A walk in the woods


A walk in the woods with Abel, now 16 months old, is another story. I’d greet all the dogs as a matter of course, but he enjoys them to the point of bubbling with laughter; there is disappointment that the brambles are now bare of blackberries, but even so he (and I) appreciate the seasons; puddles are for throwing stones into and exclaiming ‘splash’, or as  near as we can get, while a big pine tree is for hide and seek. Happy Days.

Robin and the Guardian


Robin has not come indoors again, but here he is, watching the back door from our old Welsh angel. This stone came from St Tydfil’s churchyard in Wales. I was working on the clearing of this ground some years ago and rescued this stone from the bulldozer and the skip. The angel has guarded our comings and our goings since we moved to this house. If we don’t make a conscious prayer of thanks for God’s protection on our home, we once and for all made a concrete prayer when we put the stone on the wall.

Dragons in the House


I’ve never known that before, said Mrs T at day’s end, ‘A dragonfly in the house.’ A few hours before we had caught a frantic red one using a glass and postcard, a method that seems to prevent harm to minibeasts trapped indoors.

What Mrs T did not know was that there was another dragonfly, a blue one, just above her head. This one was sleepy; after all, it was dark outside and dragonflies are all eyes! So sleepy was it that it walked onto my finger, gripping tight with those six strong feet. I passed it over to Mrs T’s index finger where it sat until we let it outside. It sat on the window for at least two hours, when I went to bed.

Two dragonflies in the house on one day, and one gentle enough to sit on fingers so we could admire it properly. Was that not a good day? (Sorry for a poor quality photo, taken on an old phone.)


Along the Thames


It was Patrick’s funeral that brought me to Teddington, and I had time on my hands between the end of the gathering  and meeting George for dinner.  Time enough for a walk down the Thames to Richmond.

Here the river path is on the right bank, but there was a footbridge at the end of Ferry Road to see me across. A good hour’s walk down to the railway with no bridges between, though I was tempted to take the ferry across to Twickenham about halfway along. Just for the fun of a ferry, you understand, not to avoid the walk!

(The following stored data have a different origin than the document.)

Lemma finish_send_advances id res t s k b' :
  inner (finish_send id res t s).2 !! k = Some b' ->
  exists b, inner s !! k = Some b /\ advances (b_status b) (b_status b').
Proof.
  destruct (decide (k = id)) as [->|Hne].
  2:{ rewrite finish_send_inner by done. intros ?. exists b'. split; [done | by left]. }
  unfold finish_send. destruct res as [mid|e].
  - pose proof (record_send_outcome_inner id mid None t s) as Hi.
    destruct (record_send_outcome _ _ _ _ _) as [u s1]. cbn in *. rewrite Hi.
    destruct (inner s !! id) as [b|] eqn:E; cbn; [|by rewrite E].
    destruct (apply_outcome mid None t b) eqn:Ha; rewrite ?lookup_insert_eq, ?E; intros [= <-];
      exists b; (split; [done|]); [by eapply apply_outcome_advances | by left].
  - pose proof (record_send_outcome_inner id None (Some (classify e)) t s) as Hi.
    destruct (record_send_outcome _ _ _ _ _) as [u s1]. cbn in *. rewrite Hi.
    destruct (inner s !! id) as [b|] eqn:E; cbn; [|by rewrite E].
    destruct (apply_outcome _ _ t b) eqn:Ha; rewrite ?lookup_insert_eq, ?E; intros [= <-];
      exists b; (split; [done|]); [by eapply apply_outcome_advances | by left].
Qed.

(** A receipt only ever names a bubble some relay accepted. *)
Lemma mark_delivered_advances mid t s k b' :
  store_wf s -> inner (mark_delivered mid t s).2 !! k = Some b' ->
  exists b, inner s !! k = Some b /\ advances (b_status b) (b_status b').
Proof.
  intros Hwf. destruct (mark_delivered_cases mid t s) as [[-> _] | (k' & b & Hk & Hm & ->)].
  { intros ?. exists b'. split; [done | by left]. }
  cbn [snd]. rewrite flush_inner. cbn [set_inner inner].
  intros [[<- <-] | [? ?]]%lookup_insert_Some.
  - exists b. split; [done|]. rewrite release_attachment_status. cbn.
    destruct (wf_bubbles s Hwf k' b Hk) as (_ & Hid & _).
    apply matches_receipt_spec in Hm. unfold advances.
    destruct (b_status b); simpl in *; try naive_solver;
      destruct (Hid eq_refl) as [E1 E2]; rewrite E1, E2 in Hm; set_solver.
  - exists b'. split; [done | by left].
Qed.

Lemma step_advances y y' id b' :
  sys_inv y -> sys_step y y' -> id ∈ y_used y -> inner (y_store y') !! id = Some b' ->
  exists b, inner (y_store y) !! id = Some b /\ advances (b_status b) (b_status b').
Proof.
  intros Hinv Hstep Hu Hb'. pose proof (inv_wf _ Hinv) as Hwf. destruct Hstep as
    [i peer body reply att now s s' h u ev Hid He
    | i member body g reason now s h u ev Hid
    | peer el now claims s s' h u ev Hf
    | i res now upd s s' h1 h2 u ev Hf
    | i s h1 h2 u ev
    | mid t upd s s' h u ev Hm
    | peers dr s s' h u ev Hd
    | i s h u ev
    | now freed s s' h u ev Hc
    | s h u ev]; cbn [y_store y_used] in *;
    try (exists b'; split; [done | by left]).
  - apply enqueue_admit_spec in He as (Hin & _). rewrite Hin, lookup_insert_ne in Hb' by set_solver.
    exists b'. split; [done | by left].
  - unfold upsert in Hb'. rewrite flush_inner in Hb'. cbn in Hb'. rewrite lookup_insert_ne in Hb' by set_solver.
    exists b'. split; [done | by left].
  - assert (inner s' = inner s) as <-; [|exists b'; split; [done | by left]].
    pose proof (claim_all_inner now (List.filter (fun b => bool_decide (b_peer b = peer) && el b)
      (snapshot s)) s) as Hin. unfold flush_claims in Hf. by rewrite Hf in Hin.
  - apply (finish_send_advances i res now s). by rewrite Hf.
  - apply (mark_delivered_advances mid t s); [done | by rewrite Hm].
  - pose proof (drop_bubbles_inner peers s id (wf_keyed s Hwf)) as Hin. rewrite Hd in Hin.
    cbn in Hin. rewrite Hin in Hb'. destruct (inner s !! id); [|done].
    case_decide; simplify_eq. exists b'. split; [done | by left].
  - unfold remove in Hb'. rewrite flush_inner in Hb'. cbn in Hb'.
    apply lookup_delete_Some in Hb' as [_ ?]. exists b'. split; [done | by left].
  - injection Hc as <- <-. exists b'. split; [done | by left].
Qed.

Lemma step_used y y' : sys_step y y' -> y_used y ⊆ y_used y'.
Proof. destruct 1; cbn; set_solver. Qed.

Lemma steps_advance y y' id b' :
  rtc sys_step y y' -> sys_inv y -> id ∈ y_used y -> inner (y_store y') !! id = Some b' ->
  exists b, inner (y_store y) !! id = Some b /\ advances (b_status b) (b_status b').
Proof.
  induction 1 as [y | y y1 y' Hstep _ IH]; intros Hinv Hu Hb'.
  { exists b'. split; [done | by left]. }
  destruct IH as (b1 & Hb1 & Ha1); [by eapply sys_inv_step | by eapply step_used | done |].
  destruct (step_advances y y1 id b1) as (b & Hb & Ha); [done.. |].
  exists b. split; [done | by eapply advances_trans].
Qed.

(** ** Properties *)

(** C1: whatever the interleaving of enqueues, group retries, flushes, outcomes,
    receipts, revocations, sweeps and driver starts, two live tasks send the same
    bubble at once only when its claim was taken from a task still sending it: by a
    sweep that found it older than [STALLED_CLAIM_MS], or by the start of a driver.
    As long as that has not happened to a bubble, at most one task sends it, and it
    holds the claim. *)
Theorem outbox_no_double_send (s : OutboxStore) (y : OutboxSys) :
  store_wf s -> inflight s = ∅ -> rtc sys_step (sys_init s) y ->
  forall id h1 h2, y_held y = h1 ++ id :: h2 -> id ∉ y_evicted y ->
    id ∉ h1 ++ h2 /\ is_Some (inflight (y_store y) !! id).
Proof.
  intros Hwf Hfl Hrun id h1 h2 Hh Hev.
  assert (sys_inv y) as [_ Hheld Hnd _ _] by by eapply sys_inv_steps, sys_inv_init.
  destruct y as [st h u ev]. cbn [y_held y_evicted y_store] in *. subst h. split.
  - intros Hi. destruct (secure_remove id st h1 h2 u ev id Hnd) as [_ Hr].
    destruct (Hr (proj2 (elem_of_undisturbed _ _ _ _ _) (conj Hev Hi))) as [? _]. done.
  - apply Hheld, elem_of_undisturbed. split; [done|]. set_solver.
Qed.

It was good to see so many people and dogs enjoying the fine weather, walking and cycling; there were joggers as well, but do they enjoy the scenery or just the sense of achievement when they have shorn a half-second from their pb for each kilometre, despite the presence of happy wanderers along their course? Some children were enjoying the last days of summer, but there were teenagers in town already in uniform –

Shades of the prison-house begin to close

Upon the growing Boy,

But He beholds the light, and whence it flows,

He sees it in his joy.

William Wordsworth: Intimations of immortality from recollections of early childhood

London’s not-quite countryside must remain as a blessing to local people; it is too much on the flood plain to be built upon or to go under the plough. Much of the path was shaded by mature trees and scrub. There would be no chance of a horse-drawn barge making its way along here today, as came to Mr Toad’s rescue in the  Wind in the Willows, but motor boats and kayaks were making full use of the river.


Close to Richmond town lies a meadow, still used to graze cattle, including a few Belted Galloways and their crossbred offspring. If I had a country estate it would be Belted Galloways that would add their grace to the prospects. As well as being good looking, they also seem to tolerate people walking by.

But let’s hope and pray that  those I passed that day will not resist the ‘Intimations of immortality’ that come their way, day by day, and that school does not feel too much of a prison house, and that they are enlightened there.